Wall Street opened higher on Thursday as September’s delayed nonfarm-payrolls report from the Bureau of Labor Statistics (BLS) prompted traders to ramp up bets on the US Federal Reserve cutting interest rates. The US economy added 119,000 jobs during the month, the latest data showed — well above the modest gain of 51,000 expected.
The BLS’s monthly jobs reports are widely watched, giving investors an overview of the health of the US labour market. Money markets indicate there is a 37% chance that the Federal Reserve will lower borrowing costs next month, compared to 29% before the data.
Elsewhere, the US unemployment rate rose more than expected in September to 4.4%. The number of people classed as unemployed rose to 7.603 million, up from 7.384 million in August.
Read more: Why Nvidia earnings are boosting these four stocks
Seema Shah, chief global strategist at Principal Asset Management, said: “Equities and bonds seem to be picking the parts of the jobs release they like. Equities like the fact that payrolls were stronger than expected, suggesting the economy is still on a firm footing, while the bond market likes the rise in unemployment and slowdown in wage growth which may keep the case for a December Fed cut just about alive.
“Overall though, in the face of so much FOMC hawkishness and without any further jobs reports ahead of the December FOMC meeting, today’s jobs release is unlikely to tip the balance to a December cut.”
Meanwhile, the FTSE 100 (^FTSE) and European stocks climbed higher as a relief rally swept markets following Nvidia’s (NVDA) earnings update on Wednesday.
The US chipmaker changed the sour market mood after revealing that sales rose 62% year-on-year, thanks to a huge demand for its chips to power AI systems. The company reported $51.2bn in revenue from data-centre sales, beating expectations of $49bn.
Nvidia also projected revenue of $65bn plus or minus 2%, while Wall Street was expecting revenue of $62bn. It added that Blackwell chip sales “are off the charts, and cloud GPUs are sold out”.

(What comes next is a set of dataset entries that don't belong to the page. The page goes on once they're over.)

(* ===== verification/SchedulerRun.v ===== *)
(** * Runs of the scheduler

    A Hoare logic for the scheduler's monad, and that each of its operations keeps
    the coupling of watched instances and limiter slots. *)

From S2P Require Import Prelude GoStrings GoText Entry Cron Automation FleetState Limiter LimiterLedger LimiterPlan LimiterOps LimiterDue LimiterSystem Scheduler SchedulerSlots.
Local Open Scope string_scope.
Local Open Scope Z_scope.
Local Open Scope list_scope.
Local Open Scope sched_scope.

(** ** Triples *)

Definition triple (e : env) {A} (P : turn -> Prop) (m : M A) (Q : A -> turn -> Prop) : Prop :=
  forall t, P t -> Q (fst (m e t)) (snd (m e t)).

Section rules.
Context (e : env).

Lemma triple_ret {A} (x : A) (Q : A -> turn -> Prop) : triple e (Q x) (ret x) Q.
Proof. by intros t. Qed.

Lemma triple_bind {A B} P (m : M A) (k : A -> M B) R Q :
  triple e P m R -> (forall x, triple e (R x) (k x) Q) -> triple e P (bind m k) Q.
Proof. intros Hm Hk t Ht. unfold bind. specialize (Hm t Ht). destruct (m e t) as [x t']. by apply (Hk x). Qed.

Lemma triple_pre {A} (P P' : turn -> Prop) (m : M A) Q : (forall t, P' t -> P t) -> triple e P m Q -> triple e P' m Q.
Proof. intros HP Hm t Ht. by apply Hm, HP. Qed.

Lemma triple_post {A} P (m : M A) (Q Q' : A -> turn -> Prop) : (forall x t, Q x t -> Q' x t) -> triple e P m Q -> triple e P m Q'.
Proof. intros HQ Hm t Ht. by apply HQ, Hm. Qed.

Lemma triple_fact {A} (F : Prop) P (m : M A) Q : (F -> triple e P m Q) -> triple e (fun t => F /\ P t) m Q.
Proof. intros H t [HF HP]. by apply H. Qed.

Lemma triple_get {B} P (k : scheduler -> M B) Q :
  (forall s, triple e (fun t => s = tn_sched t /\ P t) (k s) Q) -> triple e P (bind get_sched k) Q.
Proof. intros Hk. eapply (triple_bind _ _ _ (fun s t => s = tn_sched t /\ P t)); [by intros t|done]. Qed.

Lemma triple_for_each {A} (I : list A -> turn -> Prop) (f : A -> M unit) xs :
  (forall x rest, triple e (I (x :: rest)) (f x) (fun _ => I rest)) -> triple e (I xs) (for_each xs f) (fun _ => I []).
Proof.
  intros Hf. induction xs as [|x xs IH]; simpl; [apply (triple_ret tt (fun _ => I []))|]. eapply triple_bind; [apply Hf|]. intros ?. exact IH.
Qed.

Lemma triple_for_any {A} (I : list A -> turn -> Prop) (f : A -> M bool) xs :
  (forall x rest, triple e (I (x :: rest)) (f x) (fun _ => I rest)) -> triple e (I xs) (for_any xs f) (fun _ => I []).
Proof.
  intros Hf. induction xs as [|x xs IH]; simpl; [apply (triple_ret false (fun _ => I []))|]. eapply triple_bind; [apply Hf|]. intros b.
  eapply triple_bind; [exact IH|]. intros b'. apply (triple_ret _ (fun _ => I [])).
Qed.

Lemma triple_for_concat {A B} (P : turn -> Prop) (R : B -> Prop) (f : A -> M (list B)) xs :
  (forall x, x ∈ xs -> triple e P (f x) (fun out t => Forall R out /\ P t)) ->
  triple e P (for_concat xs f) (fun out t => Forall R out /\ P t).
Proof.
  induction xs as [|x xs IH]; intros Hf; simpl; [by intros t|].
  eapply triple_bind; [apply Hf; set_solver|]. intros a. apply triple_fact. intros Ha.
  eapply triple_bind; [apply IH; set_solver|]. intros b. apply triple_fact. intros Hb t Ht. split; [by apply Forall_app|done].
Qed.
End rules.

(** ** Quiet operations: the limiter and the watched instances stay *)

Definition quiet {A} (m : M A) : Prop := forall e t,
  sc_lim (tn_sched (snd (m e t))) = sc_lim (tn_sched t) /\ sc_watched (tn_sched (snd (m e t))) = sc_watched (tn_sched t) /\
  (tn_n t <= tn_n (snd (m e t)))%nat.

Create HintDb quiet.

Lemma quiet_ret {A} (x : A) : quiet (ret x).
Proof. done. Qed.
Lemma quiet_question {A} (f : env -> nat -> A) : quiet (question f).
Proof. intros e t. simpl. split_and!; [done|done|lia]. Qed.
Lemma quiet_act a : quiet (act a).
Proof. done. Qed.
Lemma quiet_line x : quiet (write_line x).
Proof. done. Qed.
Lemma quiet_get : quiet get_sched.
Proof. done. Qed.
Lemma quiet_saved f : quiet (modify (set_saved f)).
Proof. done. Qed.
Lemma quiet_fired f : quiet (modify (set_fired f)).
Proof. done. Qed.
Lemma quiet_bind {A B} (m : M A) (k : A -> M B) : quiet m -> (forall x, quiet (k x)) -> quiet (bind m k).
Proof.
  intros Hm Hk e t. unfold bind. destruct (Hm e t) as (E1 & E2 & E3). destruct (m e t) as [x t']. simpl in *.
  destruct (Hk x e t') as (F1 & F2 & F3). rewrite F1, F2. split_and!; [done|done|lia].
Qed.
Lemma quiet_for_each {A} (xs : list A) f : (forall x, quiet (f x)) -> quiet (for_each xs f).
Proof. intros Hf. induction xs; simpl; [done|]. by apply quiet_bind. Qed.
Lemma quiet_if {A} (b : bool) (m m' : M A) : quiet m -> quiet m' -> quiet (if b then m else m').
Proof. by destruct b. Qed.

#[export] Hint Resolve quiet_ret quiet_question quiet_act quiet_line quiet_get quiet_saved quiet_fired quiet_for_each : quiet.
Ltac quiet := repeat first [apply quiet_bind; [|intros ?] | apply quiet_if | progress eauto with quiet].

Lemma quiet_append f t n a ag o : quiet (appendTriggerOutcome f t n a ag o).
Proof. unfold appendTriggerOutcome. quiet. Qed.
#[export] Hint Resolve quiet_append : quiet.

Lemma quiet_record w a o : quiet (recordTriggerOutcome w a o).
Proof. unfold recordTriggerOutcome. destruct (wa_event w); quiet. Qed.

Lemma quiet_persist : quiet persist.
Proof. unfold persist. quiet. Qed.

Lemma quiet_reap f i : quiet (reap f i).
Proof. unfold reap. quiet. Qed.
#[export] Hint Resolve quiet_record quiet_persist quiet_reap : quiet.

Lemma quiet_failed w i now : quiet (failedRun w i now).
Proof. unfold failedRun. quiet. Qed.

Lemma quiet_overdue w i now : quiet (abandonOverdueCreate w i now).
Proof. unfold abandonOverdueCreate. quiet. Qed.
#[export] Hint Resolve quiet_failed quiet_overdue : quiet.

Lemma quiet_outcomes p log now : quiet (record_outcomes p log now).
Proof. unfold record_outcomes. destruct (pl_dropped p); quiet. Qed.

(** *** Questions are numbered on *)

Definition onward {A} (m : M A) : Prop := forall e t, (tn_n t <= tn_n (snd (m e t)))%nat.

Lemma quiet_onward {A} (m : M A) : quiet m -> onward m.
Proof. intros Hm e t. apply (Hm e t). Qed.
Lemma onward_modify f : onward (modify f).
Proof. intros e t. done. Qed.
Lemma onward_bind {A B} (m : M A) (k : A -> M B) : onward m -> (forall x, onward (k x)) -> onward (bind m k).
Proof. intros Hm Hk e t. unfold bind. pose proof (Hm e t). destruct (m e t) as [x t']. simpl in *. specialize (Hk x e t'). lia. Qed.
Lemma onward_for_concat {A B} (xs : list A) (f : A -> M (list B)) : (forall x, onward (f x)) -> onward (for_concat xs f).
Proof. intros Hf. induction xs; simpl; [by apply quiet_onward|]. apply onward_bind; [done|intros ?]. apply onward_bind; [done|intros ?; by apply quiet_onward]. Qed.
Lemma onward_for_each {A} (xs : list A) (f : A -> M unit) : (forall x, onward (f x)) -> onward (for_each xs f).
Proof. intros Hf. induction xs; simpl; [by apply quiet_onward|]. by apply onward_bind. Qed.

Create HintDb onward.
#[export] Hint Resolve onward_modify onward_for_concat onward_for_each quiet_failed quiet_overdue quiet_reap quiet_record quiet_ret quiet_question quiet_act quiet_onward : onward.
Ltac onward := repeat first [apply onward_bind; [|intros ?] | solve [eauto with onward] | case_match].

Lemma onward_service_one st now kw : onward (service_one st now kw).
Proof. destruct kw as [k w]. unfold service_one, touch_watched. onward. Qed.
Lemma onward_activity now c : onward (apply_activity now c).
Proof. destruct c as [[[k w] inst] r]. unfold apply_activity, touch_watched. onward. Qed.
Lemma onward_ask_probe c : onward (ask_probe c).
Proof. destruct c as [[k w] inst]. unfold ask_probe. onward. Qed.

(** ** The invariant of a turn *)

(** The names the environment still gives to created instances are new ones. *)
Record names_new (e : env) (n : nat) (W : gmap string watchedAgent) : Prop := {
  nn_free : forall k f name, (n <= k)%nat -> e_create e k = Created name -> W !! watch_key f name = None;
  nn_diff : forall k k' f f' name name', (n <= k)%nat -> (k < k')%nat -> e_create e k = Created name -> e_create e k' = Created name' ->
    watch_key f name <> watch_key f' name'
}.

(** [B] is what the rest of the turn may still add to the sequence number. *)
Record ok (e : env) (B : Z) (plans : list firingPlan) (runs : list (string * nat)) (t : turn) : Prop := {
  ok_coupled : coupled (tn_sched t) plans runs;
  ok_names : names_new e (tn_n t) (sc_watched (tn_sched t));
  ok_seq : l_seq (sc_lim (tn_sched t)) + B < 2 ^ 64
}.

Lemma names_later e n n' W W' : names_new e n W -> (n <= n')%nat -> (forall k, W !! k = None -> W' !! k = None) -> names_new e n' W'.
Proof. intros [H1 H2] Hn HW. split; [intros; eapply HW, H1; [|done]; lia|intros k k' ?????; apply H2; lia]. Qed.

Lemma quiet_ok {A} e B plans runs (m : M A) : quiet m -> triple e (ok e B plans runs) m (fun _ => ok e B plans runs).
Proof.
  intros Hq t [Hc Hn Hs]. destruct (Hq e t) as (E1 & E2 & E3). split; [by eapply coupled_ext|rewrite E2; by eapply names_later|by rewrite E1].
Qed.

Lemma ok_budget e B B' plans runs t : B' <= B -> ok e B plans runs t -> ok e B' plans runs t.
Proof. intros HB [Hc Hn Hs]. split; [done|done|lia]. Qed.

(** Continuing a turn after a change of the scheduler. *)
Lemma modify_ok e B plans runs plans' runs' f (P : turn -> Prop) :
  (forall t, P t -> ok e B plans runs t) ->
  (forall t, P t -> coupled (f (tn_sched t)) plans' runs' /\ (forall k, sc_watched (tn_sched t) !! k = None -> sc_watched (f (tn_sched t)) !! k = None) /\
    l_seq (sc_lim (f (tn_sched t))) = l_seq (sc_lim (tn_sched t))) ->
  triple e P (modify f) (fun _ => ok e B plans' runs').
Proof.
  intros HP Hf t Ht. destruct (HP t Ht) as [Hc Hn Hs], (Hf t Ht) as (Hc' & HW & Eq). split; simpl; [done|by eapply names_later|by rewrite Eq].
Qed.

(** ** Starting a run *)

Section start.
Context (e : env) (B : Z) (plans : list firingPlan).

Lemma create_fresh n W f name w : names_new e n W -> e_create e n = Created name -> wa_key w = watch_key f name ->
  W !! wa_key w = None /\ names_new e (S n) (<[wa_key w := w]> W).
Proof.
  intros [H1 H2] He Hw. split; [rewrite Hw; by eapply H1|]. split.
  - intros k f' name' Hk He'. rewrite Hw, lookup_insert_ne; [eapply H1; [|done]; lia|]. eapply H2; [|apply Hk|done|done]. done.
  - intros k k' ?????. apply H2. lia.
Qed.

(** The state after a create succeeded, before its outcome line. *)
Lemma after_create {A} (m : M A) t s' runs : quiet m -> coupled s' plans runs -> names_new e (S (tn_n t)) (sc_watched s') ->
  l_seq (sc_lim s') + B < 2 ^ 64 -> forall acts lines, ok e B plans runs (snd (m e (MkTurn (S (tn_n t)) s' acts lines))).
Proof. intros Hm Hc Hn Hs acts lines. by apply (quiet_ok e B plans runs m Hm). Qed.

Lemma startRun_run f ag prompt ev log q runs now :
  triple e (fun t => ok e B plans ((f, q) :: runs) t /\ ag = r_def (run (sc_lim (tn_sched t)) q))
    (startRun f ag prompt ev log (Some q) now) (fun _ => ok e B plans runs).
Proof.
  intros t [[Hc Hn Hs] ->]. unfold startRun, bind at 1. cbn [question]. destruct (e_create e (tn_n t)) as [name|msg|msg] eqn:He.
  - set (w := MkWatched f name _ _ _ _ _ _ _ _ _ _ _). destruct (create_fresh _ _ f name w Hn He eq_refl) as [Hfree Hn'].
    apply (after_create (appendTriggerOutcome _ _ _ _ _ _;; ret true) t (set_lim (started q (wa_key w) (sc_lim (tn_sched t))) (set_watched (<[wa_key w := w]> (sc_watched (tn_sched t))) (tn_sched t)))); [quiet|by apply (coupled_started _ _ f q runs w)|done|].
    cbn [sc_lim set_lim]. by rewrite started_seq_eq.
  - apply (after_create (appendTriggerOutcome _ _ _ _ _ _;; ret false) t (set_lim (requeue q (WMessage msg) (sc_lim (tn_sched t))) (tn_sched t))); [quiet|by eapply coupled_requeue|eapply names_later; [exact Hn|lia|done]|].
    cbn [sc_lim set_lim]. by rewrite (requeue_seq_eq _ _ _ _ _ _ Hc).
  - apply (after_create (appendTriggerOutcome _ _ _ _ _ _;; ret false) t (set_lim (started q "" (sc_lim (tn_sched t))) (tn_sched t))); [quiet|by eapply coupled_failed|eapply names_later; [exact Hn|lia|done]|].
    cbn [sc_lim set_lim]. by rewrite started_seq_eq.
Qed.

Lemma startRun_direct f ag prompt ev log runs now :
  triple e (ok e B plans runs) (startRun f ag prompt ev log None now) (fun _ => ok e B plans runs).
Proof.
  intros t [Hc Hn Hs]. unfold startRun, bind at 1. cbn [question]. destruct (e_create e (tn_n t)) as [name|msg|msg] eqn:He.
  - set (w := MkWatched f name _ _ _ _ _ _ _ _ _ _ _). destruct (create_fresh _ _ f name w Hn He eq_refl) as [Hfree Hn'].
    apply (after_create (appendTriggerOutcome _ _ _ _ _ _;; ret true) t (watch w (tn_sched t))); [quiet|by apply (coupled_hold _ _ _ w)|done|].
    cbn [sc_lim set_lim set_watched watch]. by rewrite hold_seq_eq.
  - apply (after_create (appendTriggerOutcome _ _ _ _ _ _;; ret false) t (tn_sched t)); [quiet|done|eapply names_later; [exact Hn|lia|done]|done].
  - apply (after_create (ret tt;; appendTriggerOutcome _ _ _ _ _ _;; ret false) t (tn_sched t)); [quiet|done|eapply names_later; [exact Hn|lia|done]|done].
Qed.
End start.

(** ** Firings *)

Section firing.
Context (e : env) (rest : list firingPlan).

(** The firing is committed, its runs still in its plan. *)
Definition recorded (B : Z) (p : firingPlan) (runs : list (string * nat)) (ev : triggerEvent) (log : string) (t : turn) : Prop :=
  exists s0, coupled s0 (p :: rest) runs /\ sc_lim (tn_sched t) = commit p ev log (sc_lim s0) /\ sc_watched (tn_sched t) = sc_watched s0 /\
    names_new e (tn_n t) (sc_watched s0) /\ l_seq (sc_lim s0) + B < 2 ^ 64.

Lemma recorded_quiet {A} B p runs ev log (m : M A) : quiet m -> triple e (recorded B p runs ev log) m (fun _ => recorded B p runs ev log).
Proof.
  intros Hq t (s0 & Hc & E1 & E2 & Hn & Hs). destruct (Hq e t) as (F1 & F2 & F3). exists s0. split_and!; [done|congruence|congruence| |done].
  by eapply names_later.
Qed.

Boss Jensen Huang told analysts on Wednesday night: “There’s been a lot of talk about an AI bubble. From our vantage point, we see something very different. As a reminder, Nvidia is unlike any other accelerator. We excel at every phase of AI from pre-training to post-training to inference.”
Read more: Trending tickers: Nvidia, CoreWeave, Palo Alto Networks, Dr Martens and JD Sports
It also came as Swiss bank UBS (UBS) forecast in its 2026 outlook that AI spending commitments could almost double compared to existing plans
It predicted that AI capital expenditure will remain a driver of near-term growth in the markets, pointing to the opportunities in both agentic and physical AI.
UBS said $4.7tn would be spent on global AI capex between 2026 and 2030, with $2.4tn already planned based on more than 40 announcements disclosed this year alone. It expects $571bn of this spending to come in 2026, up from a previous forecast of £500bn.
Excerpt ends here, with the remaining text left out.